Enfin ! une première neige saupoudre le paysage de Montréal ce matin : un mince tapis couvre la ville — quelques centimètres tout au plus, pas assez pour le ski, mais trop pour le vélo.

Je retourne encore une fois, d’abord au Parc Maisonneuve ( ci-haut ), et ensuite, maintenant que la neige est arrivée, au Jardin botanique ( ci-bas ).

Jardin japonais
L’étang du Jardin japonais n’est toujours pas complètement gelé
Retour au jardin alpin
Jardin alpin

De retour chez-moi, en attendant la tempête qu’on nous annonce pour le lendemain, je fouille dans mes archives photographiques.

Il y a trois ans, à la même date, les Montréalais s’étaient encabanés chez-eux pour laisser passer une tempête. J’avais allumé un feu dans le foyer, pour mieux climatiser le spectacle derrière chez-moi : des bourrasques de vent fouettaient les branches des arbres, soufflaient la neige parfois presque à l’horizontale, l’étalaient sur les rues, et sculptaient des arabesques autour des obstacles. La visibilité était très limitée. Vingt-quatre heures plus tard, une couverture épaisse de 45 centimètres de neige s’était déposée sur la ville.
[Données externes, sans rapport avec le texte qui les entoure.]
(** * ExprScript: a shallow embedding of the evaluator of [src/main.cpp]

    The interpreter is one C++ translation unit.  This development embeds
    its runtime (values, environments, control stack, heap, the [step]
    dispatcher, the intrinsics and the moving collector) and the static
    analyses it relies on, and states properties of them.

    Conventions.
    - [int] is a 32-bit two's complement integer.  An [int] operation
      whose result is not an [int] (signed overflow, also of [INT_MIN / -1]
      and [INT_MIN % -1]) is undefined behaviour; the model stops with
      [Undefined].
    - Container sizes converted to [int] ([static_cast<int>(v.size())]) are
      taken exactly: containers are assumed smaller than 2^31.
    - [std::vector::operator[]] outside the vector, and reading an
      uninitialised variable, are undefined behaviour; the model stops
      with [Undefined].
    - [std::shared_ptr<Env>] is a reference into a store of environments
      ([Memory]); copies of the pointer alias the same environment. *)

From Stdlib Require Import ZArith String Ascii List Lia Bool DecimalString DecimalPos DecimalZ.
From stdpp Require Import base option list gmap sets strings.

Set Warnings "-register-all,-clear-no-such-hyp".

Open Scope Z_scope.
Open Scope list_scope.

(** ** Errors *)

Record SourceLocation := mkSL { line : Z; column : Z }.

(** [panic] throws [std::runtime_error]; its default location is (0, 0). *)
Definition noSL : SourceLocation := mkSL 0 0.

Inductive error :=
| Panic (type msg : string) (sl : SourceLocation)
| Exception (what : string)
| Undefined (what : string).

Inductive result (A : Type) :=
| Ok (a : A)
| Err (e : error).
Arguments Ok {A} a.
Arguments Err {A} e.

Definition rbind {A B} (r : result A) (k : A -> result B) : result B :=
  match r with
  | Ok a => k a
  | Err e => Err e
  end.

Global Instance result_bind : MBind result := fun A B k r => rbind r k.
Global Instance result_ret : MRet result := @Ok.

(** A computation that the model runs with a bound on its depth or on
    its number of iterations. *)
Inductive outcome (A : Type) :=
| Done (r : result A)
| OutOfFuel.
Arguments Done {A} r.
Arguments OutOfFuel {A}.

Definition panic {A} (type msg : string) (sl : SourceLocation) : result A :=
  Err (Panic type msg sl).

Definition is_Ok {A} (r : result A) : Prop := exists a, r = Ok a.

(** ** Machine integers and vectors *)

Definition INT_MIN : Z := - 2 ^ 31.
Definition INT_MAX : Z := 2 ^ 31 - 1.

Definition in_int (z : Z) : Prop := INT_MIN <= z <= INT_MAX.

(** What the undefined behaviour of an overflowing [int] operation is
    called. *)
Definition overflow : string := "signed integer overflow".

(** An [int] operation whose mathematical result is [z]: defined when
    [z] is an [int]. *)
Definition int_arith (z : Z) : result Z :=
  if (INT_MIN <=? z) && (z <=? INT_MAX) then Ok z
  else Err (Undefined overflow).

(** [static_cast<int>(v.size())] *)
Definition zlen {A} (l : list A) : Z := Z.of_nat (length l).

(** [v[i]] for an [int] index. *)
Definition vec_at {A} (v : list A) (i : Z) : option A :=
  if i <? 0 then None else v !! Z.to_nat i.

(** [v[i] = x] *)
Definition vec_set {A} (v : list A) (i : Z) (x : A) : option (list A) :=
  if (0 <=? i) && (i <? zlen v) then Some (<[Z.to_nat i := x]> v) else None.

(** ** Lexer helpers: [quote] and [unquote] *)

Definition ch_backslash : ascii := "092"%char.
Definition ch_dquote : ascii := "034"%char.
Definition ch_tab : ascii := "009"%char.
Definition ch_newline : ascii := "010"%char.

Definition push_back (r : string) (c : ascii) : string :=
  (r ++ String c EmptyString)%string.

(** The [for (char c : s)] loop of [quote]; [r] is the output so far. *)
Fixpoint quote_loop (s : string) (r : string) : string :=
  match s with
  | EmptyString => r
  | String c s' =>
      if Ascii.eqb c ch_backslash then
        quote_loop s' (push_back (push_back r ch_backslash) ch_backslash)
      else if Ascii.eqb c ch_dquote then
        quote_loop s' (push_back (push_back r ch_backslash) ch_dquote)
      else
        quote_loop s' (push_back r c)
  end.

Definition quote (s : string) : string :=
  push_back (quote_loop s (push_back EmptyString ch_dquote)) ch_dquote.

(** The [while (s.size())] loop of [unquote].  The source reverses [s] and
    consumes it with [back]/[pop_back]; here [s] is kept in reading order
    and consumed from its head, which visits the same characters in the
    same order. *)
Fixpoint unquote_loop (s : string) (r : string) : result string :=
  match s with
  | EmptyString => Ok r
  | String c s' =>
      if Ascii.eqb c ch_backslash then
        match s' with
        | String c1 s'' =>
            if Ascii.eqb c1 ch_backslash then unquote_loop s'' (push_back r ch_backslash)
            else if Ascii.eqb c1 ch_dquote then unquote_loop s'' (push_back r ch_dquote)
            else if Ascii.eqb c1 "t"%char then unquote_loop s'' (push_back r ch_tab)
            else if Ascii.eqb c1 "n"%char then unquote_loop s'' (push_back r ch_newline)
            else panic "unquote" "invalid escape sequence" noSL
        | EmptyString => panic "unquote" "incomplete escape sequence" noSL
        end
      else unquote_loop s' (push_back r c)
  end.

(** [s[i]] on a [std::string] *)
Definition str_at (s : string) (i : Z) : option ascii :=
  if i <? 0 then None else String.get (Z.to_nat i) s.

Definition unquote (s : string) : result string :=
  let n := Z.of_nat (String.length s) in
  if (2 <=? n)
     && bool_decide (str_at s 0 = Some ch_dquote)
     && bool_decide (str_at s (n - 1) = Some ch_dquote)
  then unquote_loop (String.substring 1 (Z.to_nat (n - 2)) s) EmptyString
  else panic "unquote" "invalid quoted string" noSL.

(** [std::stoi]: leading white space, an optional sign, then the longest
    run of decimal digits; [std::invalid_argument] without a digit and
    [std::out_of_range] outside [int]. *)
Definition is_digit (c : ascii) : bool :=
  let n := nat_of_ascii c in (48 <=? n)%nat && (n <=? 57)%nat.

Definition is_space (c : ascii) : bool :=
  let n := nat_of_ascii c in (n =? 32)%nat || ((9 <=? n)%nat && (n <=? 13)%nat).

Fixpoint skip_space (s : string) : string :=
  match s with
  | String c s' => if is_space c then skip_space s' else s
  | EmptyString => s
  end.

Fixpoint digits_value (s : string) (acc : Z) : Z :=
  match s with
  | String c s' =>
      if is_digit c then digits_value s' (10 * acc + (Z.of_nat (nat_of_ascii c) - 48))
      else acc
  | EmptyString => acc
  end.

Definition stoi (s : string) : result Z :=
  let s := skip_space s in
  let '(neg, s) :=
    match s with
    | String c s' =>
        if Ascii.eqb c "-"%char then (true, s')
        else if Ascii.eqb c "+"%char then (false, s')
        else (false, s)
    | EmptyString => (false, s)
    end in
  match s with
  | String c _ =>
      if is_digit c then
        let v := digits_value s 0 in
        let v := if neg then - v else v in
        if (INT_MIN <=? v) && (v <=? INT_MAX) then Ok v
        else Err (Exception "stoi: out of range")
      else Err (Exception "stoi: invalid argument")
  | EmptyString => Err (Exception "stoi: invalid argument")
  end.

(** [std::to_string(int)] *)
Definition to_string (z : Z) : string := NilZero.string_of_int (Z.to_int z).

Definition SourceLocation_toString (s : SourceLocation) : string :=
  if (line s <=? 0) || (column s <=? 0) then "(SourceLocation N/A)"%string
  else ("(SourceLocation " ++ to_string (line s) ++ " " ++ to_string (column s) ++ ")")%string.

(** ** AST and static analysis *)

(** every value is accessed by reference to its location on the heap *)
Definition Location := Z.

(** The members of the base class [ExprNode]. *)
Record ExprMeta := mkMeta {
  sl : SourceLocation;
  freeVars : gset string;
  tail : bool
}.

Record VariableNode := mkVariable {
  var_meta : ExprMeta;
  name : string
}.

Inductive ExprNode :=
| IntegerNode (m : ExprMeta) (val : string) (loc : Location)
| StringNode (m : ExprMeta) (val : string) (loc : Location)
| VarNode (v : VariableNode)
| LambdaNode (m : ExprMeta) (varList : list VariableNode) (expr : ExprNode)
| LetrecNode (m : ExprMeta) (varExprList : list (VariableNode * ExprNode)) (expr : ExprNode)
| IfNode (m : ExprMeta) (cond branch1 branch2 : ExprNode)
| SequenceNode (m : ExprMeta) (exprList : list ExprNode)
| IntrinsicCallNode (m : ExprMeta) (intrinsic : string) (argList : list ExprNode)
| ExprCallNode (m : ExprMeta) (expr : ExprNode) (argList : list ExprNode)
| AtNode (m : ExprMeta) (var : VariableNode) (expr : ExprNode).

Definition meta (e : ExprNode) : ExprMeta :=
  match e with
  | IntegerNode m _ _ | StringNode m _ _ | LambdaNode m _ _ | LetrecNode m _ _
  | IfNode m _ _ _ | SequenceNode m _ | IntrinsicCallNode m _ _
  | ExprCallNode m _ _ | AtNode m _ _ => m
  | VarNode v => var_meta v
  end.

(** A node as its constructor leaves it: no free variables yet, not in
    tail position; a literal's [loc] is -1. *)
Definition fresh_meta (s : SourceLocation) : ExprMeta := mkMeta s ∅ false.

Definition set_freeVars (m : ExprMeta) (fv : gset string) : ExprMeta :=
  mkMeta (sl m) fv (tail m).
Definition set_tail (m : ExprMeta) (t : bool) : ExprMeta :=
  mkMeta (sl m) (freeVars m) t.

Definition names (varList : list VariableNode) : list string := map name varList.
Definition bound_names (varExprList : list (VariableNode * ExprNode)) : list string :=
  map (fun ve => name (fst ve)) varExprList.

(** [for (auto var : varList) freeVars.erase(var->name)] *)
Definition erase_all (fv : gset string) (ns : list string) : gset string :=
  fold_left (fun s n => s ∖ {[n]}) ns fv.

(** [freeVars.insert(e->freeVars.begin(), e->freeVars.end())] for each [e] *)
Definition insert_all (fv : gset string) (es : list ExprNode) : gset string :=
  fold_left (fun s e => s ∪ freeVars (meta e)) es fv.

Fixpoint computeFreeVars (e : ExprNode) : ExprNode :=
  match e with
  | IntegerNode _ _ _ => e
  | StringNode _ _ _ => e
  | VarNode v =>
      VarNode (mkVariable (set_freeVars (var_meta v) (freeVars (var_meta v) ∪ {[name v]})) (name v))
  | LambdaNode m varList expr =>
      let expr := computeFreeVars expr in
      let fv := freeVars m ∪ freeVars (meta expr) in
      LambdaNode (set_freeVars m (erase_all fv (names varList))) varList expr
  | LetrecNode m varExprList expr =>
      let expr := computeFreeVars expr in
      let fv := freeVars m ∪ freeVars (meta expr) in
      let varExprList := map (fun ve => (fst ve, computeFreeVars (snd ve))) varExprList in
      let fv := insert_all fv (map snd varExprList) in
      LetrecNode (set_freeVars m (erase_all fv (bound_names varExprList))) varExprList expr
  | IfNode m cond branch1 branch2 =>
      let cond := computeFreeVars cond in
      let branch1 := computeFreeVars branch1 in
      let branch2 := computeFreeVars branch2 in
      IfNode (set_freeVars m (insert_all (freeVars m) [cond; branch1; branch2]))
             cond branch1 branch2
  | SequenceNode m exprList =>
      let exprList := map computeFreeVars exprList in
      SequenceNode (set_freeVars m (insert_all (freeVars m) exprList)) exprList
  | IntrinsicCallNode m intrinsic argList =>
      let argList := map computeFreeVars argList in
      IntrinsicCallNode (set_freeVars m (insert_all (freeVars m) argList)) intrinsic argList
  | ExprCallNode m expr argList =>
      let expr := computeFreeVars expr in
      let argList := map computeFreeVars argList in
      ExprCallNode (set_freeVars m (insert_all (freeVars m) (expr :: argList))) expr argList
  | AtNode m var expr =>
      let expr := computeFreeVars expr in
      AtNode (set_freeVars m (freeVars m ∪ freeVars (meta expr))) var expr
  end.
(** The files after a save that the disk accepts: each kind of file is
    rewritten when the merged data holds a row of its kind, and is left as
    it was otherwise. *)
Lemma save_cache_spec (data : dict (list (record V))) w :
  disk_writable w = true ->
  let ts := clock w (ticks w) in
  let existing_data :=
    dict_update (fst (load_cache (snd (datetime_now w)))) data in
  let state_rows := rows_of ts (filter (@is_state_key V) existing_data) in
  let county_rows :=
    rows_of ts (filter (fun kv => negb (is_state_key kv)) existing_data) in
  let w' := snd (save_cache data w) in
  state_cache_file w' =
    (if is_nil state_rows then state_cache_file w else Some (Table state_rows)) /\
  county_cache_file w' =
    (if is_nil county_rows then county_cache_file w else Some (Table county_rows)).
Proof.
  intros Hd. unfold save_cache, bind.
  destruct (datetime_now_spec w) as (E0 & A0 & T0).
  assert (D0 : disk_writable (snd (datetime_now w)) = disk_writable w)
    by reflexivity.
  destruct (datetime_now w) as [ts w0]. simpl in *. subst ts.
  destruct (load_cache_spec w0) as (_ & A1 & _).
  pose proof (load_cache_writable w0) as D1.
  destruct (load_cache w0) as [existing w1]. simpl in *.
  pose proof (advances_trans A0 A1) as (S1 & C1 & K1 & R1 & L1).
  set (ed := dict_update existing data).
  assert (Hd1 : disk_writable w1 = true) by congruence.
  destruct (save_rows_spec StateCache (clock w (ticks w))
              (filter (@is_state_key V) ed) w1)
    as (F2 & E2 & O2 & K2 & R2 & T2 & D2).
  rewrite Hd1, orb_false_r, orb_true_r in *.
  destruct (save_rows StateCache (clock w (ticks w))
              (filter (@is_state_key V) ed) w1) as [saved w2]. simpl in *.
  subst saved.
  assert (Hd2 : disk_writable w2 = true) by congruence.
  destruct (save_rows_spec CountyCache (clock w (ticks w))
              (filter (fun kv => negb (is_state_key kv)) ed) w2)
    as (F3 & E3 & O3 & K3 & R3 & T3 & D3).
  rewrite Hd2, orb_false_r, orb_true_r in *.
  destruct (save_rows CountyCache (clock w (ticks w))
              (filter (fun kv => negb (is_state_key kv)) ed) w2) as [saved w3].
  simpl in *. subst saved. simpl.
  assert (G2 := O2 CountyCache ltac:(discriminate)).
  assert (G3 := O3 StateCache ltac:(discriminate)). simpl in G2, G3.
  split.
  - rewrite G3, F2, S1. reflexivity.
  - rewrite F3, G2, C1. reflexivity.
Qed.
(** What the driver does with the structurals that follow a container
    depends on the first of them.  After [{"a":1}] a number is left for the
    next call; after [[]] a comma is read on, and with a builder that
    accepts it even the non-streaming call on [[],1]] returns [SUCCESS]. *)
Example residual_after_a_container :
  (fst (parse noop_builder true 100 object_number tt) = returns SUCCESS
   /\ next_structural_index (session (parse noop_builder true 100 object_number tt)) = 5
   /\ fst (parse noop_builder false 100 object_number tt) = returns TAPE_ERROR)
  /\ (events (parse noop_builder true 100 array_comma_number tt)
      = [start_document; empty_array; try_resume_array; primitive 3]
      /\ fst (parse noop_builder true 100 array_comma_number tt) = returns TAPE_ERROR)
  /\ (fst (parse noop_builder false 100 array_comma_number_bracket tt) = returns SUCCESS
      /\ fst (parse depth_builder false 100 array_comma_number_bracket tt)
         = returns TAPE_ERROR).
Proof. vm_compute. repeat split; reflexivity. Qed.

(** A string that follows a nested array: [generic_next] has read the
    comma after it when it jumps to [array_value], and [array_next] then
    finds the next element where it looks for a comma. *)
Example string_after_nested_array :
  events (parse noop_builder true 100 nested_then_strings tt)
  = [start_document; start_array; start_array; primitive 2; end_array;
     try_resume_array_value 5; primitive 5]
  /\ fst (parse noop_builder true 100 nested_then_strings tt) = returns TAPE_ERROR.
Proof. vm_compute. split; reflexivity. Qed.

(** ** Termination *)

Lemma index_in_range {A : Type} (a : list A) (i : Z) (x : A) :
  index a i = Some x -> 0 <= i < Z.of_nat (length a).
Proof.
  unfold index. destruct (i <? 0) eqn:Hi; [discriminate|].
  apply Z.ltb_ge in Hi. intros H.
  assert (Hn : nth_error a (Z.to_nat i) <> None) by congruence.
  apply nth_error_Some in Hn. lia.
Qed.

Section Termination.

Context {T : Type}.
Variable B : Builder T.
Hypothesis keeps_cursor : keeps B next_structural.
Hypothesis keeps_length :
  keeps B (fun p => length (structural_indexes (dom_parser p))).
Variable STREAMING : bool.

Lemma advanced_invariant (k : Z) (len : nat) :
  invariant B (advanced k len) (fun _ => True) (fun _ _ => True).
Proof.
  constructor; auto.
  - intros m i (Hk & Hlen & Hrange) _. unfold advanced, move_to.
    cbn [parser with_next_structural next_structural dom_parser].
    repeat split; auto; lia.
  - intros ev _ m (Hk & Hlen & Hrange). unfold TRY.
    assert (Hc := keeps_cursor ev (parser m) (builder m)).
    assert (Hl := keeps_length ev (parser m) (builder m)).
    destruct (B ev (parser m) (builder m)) as [e [p b]]. cbn [fst snd] in Hc, Hl.
    destruct (is_error e); [exact Logic.I|].
    unfold advanced. cbn [parser]. repeat split; auto; try congruence; lia.
Qed.

Lemma not_advanced_TRY (k : Z) (len : nat) (ev : event) :
  triple (not_advanced k len) (TRY B ev) (fun _ => not_advanced k len)
    (fun _ _ => True).
Proof.
  intros m [Hk Hlen]. unfold TRY.
  assert (Hc := keeps_cursor ev (parser m) (builder m)).
  assert (Hl := keeps_length ev (parser m) (builder m)).
  destruct (B ev (parser m) (builder m)) as [e [p b]]. cbn [fst snd] in Hc, Hl.
  destruct (is_error e); [exact Logic.I|].
  split; cbn [parser]; congruence.
Qed.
Mon pays ce n’est pas un pays, c’est l’hiver
Mon refrain ce n’est pas un refrain, c’est rafale
Ma maison ce n’est pas ma maison, c’est froidure
Mon pays ce n’est pas un pays, c’est l’hiver

De mon grand pays solitaire
Je crie avant que de me taire
À tous les hommes de la terre
Ma maison c’est votre maison
Entre mes quatre murs de glace
Je mets mon temps et mon espace
À préparer le feu, la place
Pour les humains de l’horizon
Et les humains sont de ma race

27 décembre 2012Je me suis aussi souvenu d’une autre tempête, toujours entre Noël et le Jour de l’an. Je n’habitais pas Montréal à l’époque.Tout avait débuté le lendemain de Noël, en 1969.

Mais un ami m’avait prêté son appartement, face au Parc Lafontaine. Une amie était passée m’y rendre visite au tout début de la tempête. Isolés du reste du monde, nous avions perdu le temps, à contempler la neige virevolter, à parler, à écouter de la musique, à lire, à boire et manger, et à se gaver et s’ennivrer l’un de l’autre, pendant trois jours. Lorsque nous sommes sortis, à la fin de la tempête, le paysage était féérique ; il y a avait une soixantaine de centimètres de plus sur le sol.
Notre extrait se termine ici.